Subjective sleepiness

Self-rated sleepiness increased more in the SR group than in the controls after the baseline day (P = 0.0005; Fig. 8). The estimated ratings of sleepiness (KSS) during the SR days increased from 4.65 ± 0.29 (BL) to 6.2 ± 0.29 (SR5) in the SR group, and from 4.9 ± 0.39 to 5.0 ± 0.39 in the control group.

Figure 8.

 Mean daily ratings (and SEM) of subjective sleepiness (Karolinska Sleepiness Scale, KSS) for the sleep restriction group (SR) and the control group. The mean values represent KSS ratings collected before and after the multitask sessions in the forenoon and afternoon. BL, baseline; R, recovery.

Effects of recovery sleep

Multitask performance

Figure 4a shows that the multitask performance in the SR group improved close to the level of the controls following the first recovery sleep and that the group difference diminished further following the second recovery sleep. A significant group × day interaction (P = 0.0168) indicated that the recovery process continued still during the second night of recovery. The daily parameter estimates for time-on-task lines decreased from R1 (estimate = −37.63, t = −3.09, P = 0.0021) to R2 (estimate = −3.61, t = −0.30, P = 0.7673) in the SR group, meaning that the time-on-task effect almost disappeared during R2. The control group showed no comparable changes.

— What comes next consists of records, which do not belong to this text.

(** [Erase] at index 1 of [1, 2, 3, 4]. *)
Lemma Erase_shifts_left_witness :
  ∃ s',
    @Erase Z copy_relocated 1 (Ptr 1 1) (sequence_state 1 1 4 [1; 2; 3; 4] None) =
      Ret (Ptr 1 1) s' ∧
    holds s' 1 (Ptr 1 0) 4 [1; 3; 4] ∧
    @read Z (Ptr 1 1) s' = Ret 3 s' ∧
    trace s' =
      [EvMoveAssign (Ptr 1 1) (Ptr 1 2); EvMoveAssign (Ptr 1 2) (Ptr 1 3);
       EvDestroy (Ptr 1 3)].
Proof.
  destruct (Erase_shifts_left (Element0 := copy_relocated)
              (sequence_state 1 1 4 [1; 2; 3; 4] None) 1 (Ptr 1 0) 4 [1] [3; 4] 2)
    as (s' & HE & Hh & Ht & Hr & _).
  { solve_holds. }
  exists s'. split; [exact HE|]. split; [exact Hh|].
  split; [exact (Hr 3 [4] eq_refl) | exact Ht].
Defined.

(** [Resize(2)] on a Sequence of 4 elements and [Resize(6)] on one of 2. *)
Lemma Resize_spec_witness :
  (∃ s',
     @Resize Z copy_relocated 1 2 (sequence_state 1 1 4 [1; 2; 3; 4] None) = Ret tt s' ∧
     holds s' 1 (Ptr 1 0) 4 [1; 2] ∧
     trace s' = [EvDestroy (Ptr 1 2); EvDestroy (Ptr 1 3)]) ∧
  (∃ s' p',
     @Resize Z copy_relocated 1 6 (sequence_state 1 1 2 [1; 2] None) = Ret tt s' ∧
     holds s' 1 p' 6 [1; 2; 0; 0; 0; 0]).
Proof.
  split.
  - destruct (Resize_spec (Element0 := copy_relocated)
                (sequence_state 1 1 4 [1; 2; 3; 4] None) 1 (Ptr 1 0) 4 [1; 2; 3; 4] 2)
      as (H & _ & _).
    { solve_holds. }
    { solve_bound. }
    destruct H as (s' & HR & Hh & Ht & _); [simpl; lia|].
    exists s'. split; [exact HR|]. split; [exact Hh | exact Ht].
  - destruct (Resize_spec (Element0 := copy_relocated)
                (sequence_state 1 1 2 [1; 2] None) 1 (Ptr 1 0) 2 [1; 2] 6)
      as (_ & H & _).
    { solve_holds. }
    { solve_bound. }
    destruct H as (s1 & s' & p' & _ & _ & HR & Hh & _); [simpl; lia | exact I |].
    exists s', p'. split; [exact HR | exact Hh].
Defined.

(** [Insert] of 3 at index 2 of [1, 2, 4], within the capacity and at
    full capacity. *)
Lemma Emplace_inserts_in_order_witness :
  (∃ s' p',
     @Insert Z copy_relocated 1 (Ptr 1 2) 3 (sequence_state 1 1 4 [1; 2; 4] None) =
       Ret (ptr_add p' 2) s' ∧
     holds s' 1 p' 4 [1; 2; 3; 4] ∧
     @read Z (ptr_add p' 2) s' = Ret 3 s') ∧
  (∃ s' p',
     @Insert Z copy_relocated 1 (Ptr 1 2) 3 (sequence_state 1 1 3 [1; 2; 4] None) =
       Ret (ptr_add p' 2) s' ∧
     holds s' 1 p' 6 [1; 2; 3; 4] ∧
     @read Z (ptr_add p' 2) s' = Ret 3 s').
Proof.
  split.
  - destruct (Emplace_inserts_in_order (Element0 := copy_relocated)
                (sequence_state 1 1 4 [1; 2; 4] None) 1 (Ptr 1 0) 4 [1; 2] [4] (CopyOf 3))
      as (s' & p' & HE & Hh & Hr & _).
    { solve_holds. }
    { intros _. solve_bound. }
    { exact I. }
    exists s', p'. split; [exact HE|]. split; [exact Hh | exact Hr].
  - destruct (Emplace_inserts_in_order (Element0 := copy_relocated)
                (sequence_state 1 1 3 [1; 2; 4] None) 1 (Ptr 1 0) 3 [1; 2] [4] (CopyOf 3))
      as (s' & p' & HE & Hh & Hr & _).
    { solve_holds. }
    { intros _. solve_bound. }
    { exact I. }
    exists s', p'. split; [exact HE|]. split; [exact Hh | exact Hr].
Defined.

(** [PushBack] on a full Sequence of 2 elements, and 5 calls of [PushBack]
    from an empty Sequence. *)
Lemma capacity_doubles_on_overflow_witness :
  (∃ s' p',
     @PushBack Z copy_relocated 1 (CopyOf 3) (sequence_state 1 1 2 [1; 2] None) =
       Ret tt s' ∧
     holds s' 1 p' 4 [1; 2; 3]) ∧
  (∃ s' p',
     @push_all Z copy_relocated 1 [Args 1; Args 2; Args 3; Args 4; Args 5]
       (empty_sequence_state 1 None) = Ret tt s' ∧
     holds s' 1 p' 8 [1; 2; 3; 4; 5]) ∧
  map pow2_ceil [1; 2; 3; 4; 5; 8; 9] = [1; 2; 4; 4; 8; 8; 16].
Proof.
  split; [|split; [|reflexivity]].
  - destruct (capacity_doubles_on_overflow (Element0 := copy_relocated)
                (sequence_state 1 1 2 [1; 2] None) 1 (Ptr 1 0) 2 [1; 2] (CopyOf 3) [])
      as ((s' & p' & HP & Hh & _) & _).
    { solve_holds. }
    { intros _. solve_bound. }
    { exact I. }
    exists s', p'. split; [exact HP | exact Hh].
  - destruct (capacity_doubles_on_overflow (Element0 := copy_relocated)
                (empty_sequence_state 1 None) 1 nullptr 0 [] (Args 1)
                [Args 1; Args 2; Args 3; Args 4; Args 5])
      as (_ & H).
    { solve_holds. }
    { intros _. solve_bound. }
    { exact I. }
    destruct H as (s' & p' & HA & Hh); [reflexivity | reflexivity | reflexivity | |].
    { solve_bound. }
    exists s', p'. split; [exact HA | exact Hh].
Defined.

(** Copy assignment of [7, 8] to a Sequence of 3 elements and capacity 4,
    of [7, 8, 9] to a Sequence of 1 element and capacity 4, and of [7, 8] to
    a Sequence of capacity 1. *)
Lemma copy_assignment_spec_witness :
  (∃ s',
     @operator_assign Z copy_relocated 1 2 (two_sequences_state 4 [1; 2; 3] 2 [7; 8] None) = Ret tt s' ∧
     holds s' 1 (Ptr 1 0) 4 [7; 8] ∧ holds s' 2 (Ptr 2 0) 2 [7; 8] ∧
     trace s' =
       [EvCopyAssign (Ptr 1 0) (Ptr 2 0); EvCopyAssign (Ptr 1 1) (Ptr 2 1);
        EvDestroy (Ptr 1 2)]) ∧
  (∃ s',
     @operator_assign Z copy_relocated 1 2 (two_sequences_state 4 [1] 3 [7; 8; 9] None) = Ret tt s' ∧
     holds s' 1 (Ptr 1 0) 4 [7; 8; 9] ∧ holds s' 2 (Ptr 2 0) 3 [7; 8; 9] ∧
     trace s' =
       [EvCopyAssign (Ptr 1 0) (Ptr 2 0); EvCopyConstruct (Ptr 1 1) (Ptr 2 1);
        EvCopyConstruct (Ptr 1 2) (Ptr 2 2)]) ∧
  (∃ s',
     @operator_assign Z copy_relocated 1 2 (two_sequences_state 4 [1] 3 [7; 8; 9] (Some 1%nat)) =
       Throw s' ∧
     holds s' 1 (Ptr 1 0) 4 [7] ∧ holds s' 2 (Ptr 2 0) 3 [7; 8; 9]) ∧
  (∃ s' p',
     @operator_assign Z copy_relocated 1 2 (two_sequences_state 1 [1] 2 [7; 8] None) = Ret tt s' ∧
     holds s' 1 p' 2 [7; 8] ∧ holds s' 2 (Ptr 2 0) 2 [7; 8]) ∧
  (∃ s',
     @operator_assign Z copy_relocated 1 2 (two_sequences_state 1 [1] 2 [7; 8] (Some 1%nat)) = Throw s' ∧
     holds s' 1 (Ptr 1 0) 1 [1] ∧ holds s' 2 (Ptr 2 0) 2 [7; 8] ∧ leaked s' = []).
Proof.
  split; [|split; [|split; [|split]]].
  - destruct (copy_assignment_spec (two_sequences_state 4 [1; 2; 3] 2 [7; 8] None)
                1 2 (Ptr 1 0) 4 (Ptr 2 0) 2 [1; 2; 3] [7; 8])
      as ((H & _) & _); [done | solve_holds | solve_holds | done | simpl; lia |].
    destruct H as (s' & HA & H1 & H2 & Ht & _); [exact I|].
    exists s'. split; [exact HA|]. split; [exact H1|]. split; [exact H2 | exact Ht].
  - destruct (copy_assignment_spec (two_sequences_state 4 [1] 3 [7; 8; 9] None)
                1 2 (Ptr 1 0) 4 (Ptr 2 0) 3 [1] [7; 8; 9])
      as ((H & _) & _); [done | solve_holds | solve_holds | done | simpl; lia |].
    destruct H as (s' & HA & H1 & H2 & Ht & _); [exact I|].
    exists s'. split; [exact HA|]. split; [exact H1|]. split; [exact H2 | exact Ht].
  - destruct (copy_assignment_spec (two_sequences_state 4 [1] 3 [7; 8; 9] (Some 1%nat))
                1 2 (Ptr 1 0) 4 (Ptr 2 0) 3 [1] [7; 8; 9])
      as ((_ & H) & _); [done | solve_holds | solve_holds | done | simpl; lia |].
    destruct (H 1%nat eq_refl) as (s' & HA & H1 & H2 & _); [simpl; lia|].
    exists s'. split; [exact HA|]. split; [exact H1 | exact H2].
  - destruct (copy_assignment_spec (two_sequences_state 1 [1] 2 [7; 8] None)
                1 2 (Ptr 1 0) 1 (Ptr 2 0) 2 [1] [7; 8])
      as (_ & H); [done | solve_holds | solve_holds | done |].
    destruct H as ((s' & p' & HA & H1 & H2 & _) & _); [simpl; lia | exact I |].
    exists s', p'. split; [exact HA|]. split; [exact H1 | exact H2].
  - destruct (copy_assignment_spec (two_sequences_state 1 [1] 2 [7; 8] (Some 1%nat))
                1 2 (Ptr 1 0) 1 (Ptr 2 0) 2 [1] [7; 8])
      as (_ & H); [done | solve_holds | solve_holds | done |].
    destruct H as (_ & H); [simpl; lia|].
    destruct (H 1%nat eq_refl) as (s' & HA & H1 & H2 & _ & Hl); [simpl; lia|].
    exists s'. split; [exact HA|]. split; [exact H1|]. split; [exact H2 | exact Hl].
Defined.

(** * Where the code departs from the specification *)

(** C1: a throwing copy constructor during the reallocation of [PushBack]
    or [Insert] leaves the Sequence as it was, yet elements already
    constructed in the new storage are never destroyed. With an element
    type relocated by copy whose copy constructor throws on its second
    invocation, [PushBack] of a copy of 20 on the full Sequence [10] throws
    and releases the new storage with the new element alive; when the copy
    constructor throws on its third invocation, [Insert] of 20 at index 1 of
    the full Sequence [10, 11] also leaks the relocated copy of 10. *)
Theorem reallocating_Emplace_leaks_on_throwing_copy :
  (∃ s',
     @PushBack Z copy_relocated 1 (CopyOf 20) (sequence_state 1 1 1 [10] (Some 1%nat)) =
       Throw s' ∧
     holds s' 1 (Ptr 1 0) 1 [10] ∧
     leaked s' = [20]) ∧
  (∃ s',
     @Insert Z copy_relocated 1 (Ptr 1 1) 20 (sequence_state 1 1 2 [10; 11] (Some 2%nat)) =
       Throw s' ∧
     holds s' 1 (Ptr 1 0) 2 [10; 11] ∧
     leaked s' = [10; 20]).
Proof.
  split.
  - eexists. split; [vm_compute; reflexivity|].
    split; [solve_holds | reflexivity].
  - eexists. split; [vm_compute; reflexivity|].
    split; [solve_holds | reflexivity].
Qed.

EEG/EOG-defined sleepiness while multitasking

A significant group × time-on-task × day interaction (P = 0.0157) demonstrated that the difference between the groups in physiological sleepiness was dependent on both the time spent on the task and the number of recovery days. Figure 6 shows that the group difference in the time-on-task effect decreased from R1 to R2.

PVT

The groups did not differ in the number of PVT lapses during the recovery period.

Subjective sleepiness

The sleepiness ratings on the recovery days showed no group differences.

Discussion

The main findings of this study were that at a group level multitask performance was significantly impaired by 5 days of partial SR, and that this impairment increased as a function of the time spent on the task. However, within the group exposed to the SR, only few individuals showed large impairments in their performance. Most of the sleep-deprived individuals showed only moderate deteriorations and some individuals’ performance remained virtually unchanged. In addition, EEG/EOG-defined sleepiness increased significantly at the group level during multitasking in the course of the SR but, actually, there were only few individuals whose sleepiness increased markedly.

The finding that multitask performance progressively deteriorated with the increasing number of SR days is in line with previous studies in which participants’ performance on less complicated and shorter tasks deteriorated in the course of SR (Belenky et al., 2003; Dinges et al., 1997; Van Dongen et al., 2003). From the viewpoint of work life, the strength of this study was that the used task included two important characteristics of real operational tasks that are often performed under SR, namely high demands on cognitive processes such as divided attention (Gopher, 1996; Wickens et al., 2003) and the requirement of performance over long periods. In practice, our finding can be understood that a high number of sleep-limiting shifts in a row substantially increase the risk for human error in operational tasks that require multitasking. However, studies conducted in authentic work conditions are needed to verify this conclusion, as, for example, expertise based on long experience and awareness of the consequences of a performance error probably also play a role in how well a person actually performs at work while restricted of sleep.

The progressively augmenting time-on-task effect on multitask performance was observed in the SR but not in the control group, indicating that it was totally dependent on the sleep loss preceding the performance. The time-on-task effect on multitasking or simulator performance has been also found in previous studies on acute sleep loss (Åkerstedt et al., 2005; Caldwell and Ramspott, 1998; Sallinen et al., 2008). The practical significance of this finding is high. In safety-critical occupations, for example, with air-traffic controllers, most task sessions performed under sleep loss are relatively long in duration. Interrupting the working period with a break could theoretically be of advantage. However, our previous work has shown that it is unlikely that, for example, a rest pause with light neck-and-shoulder exercise would be an effective remedy (Sallinen et al., 2008). Cognitive performance during SR is, to some extent, improved by napping (Mollicone et al., 2008; Purnell et al., 2002; Sallinen et al., 1998), and thus naps during breaks could be of advantage. Another strategy is to use stimulants. However, continuous use often leads to tolerance and increased dosages, which may affect sleep following the shift.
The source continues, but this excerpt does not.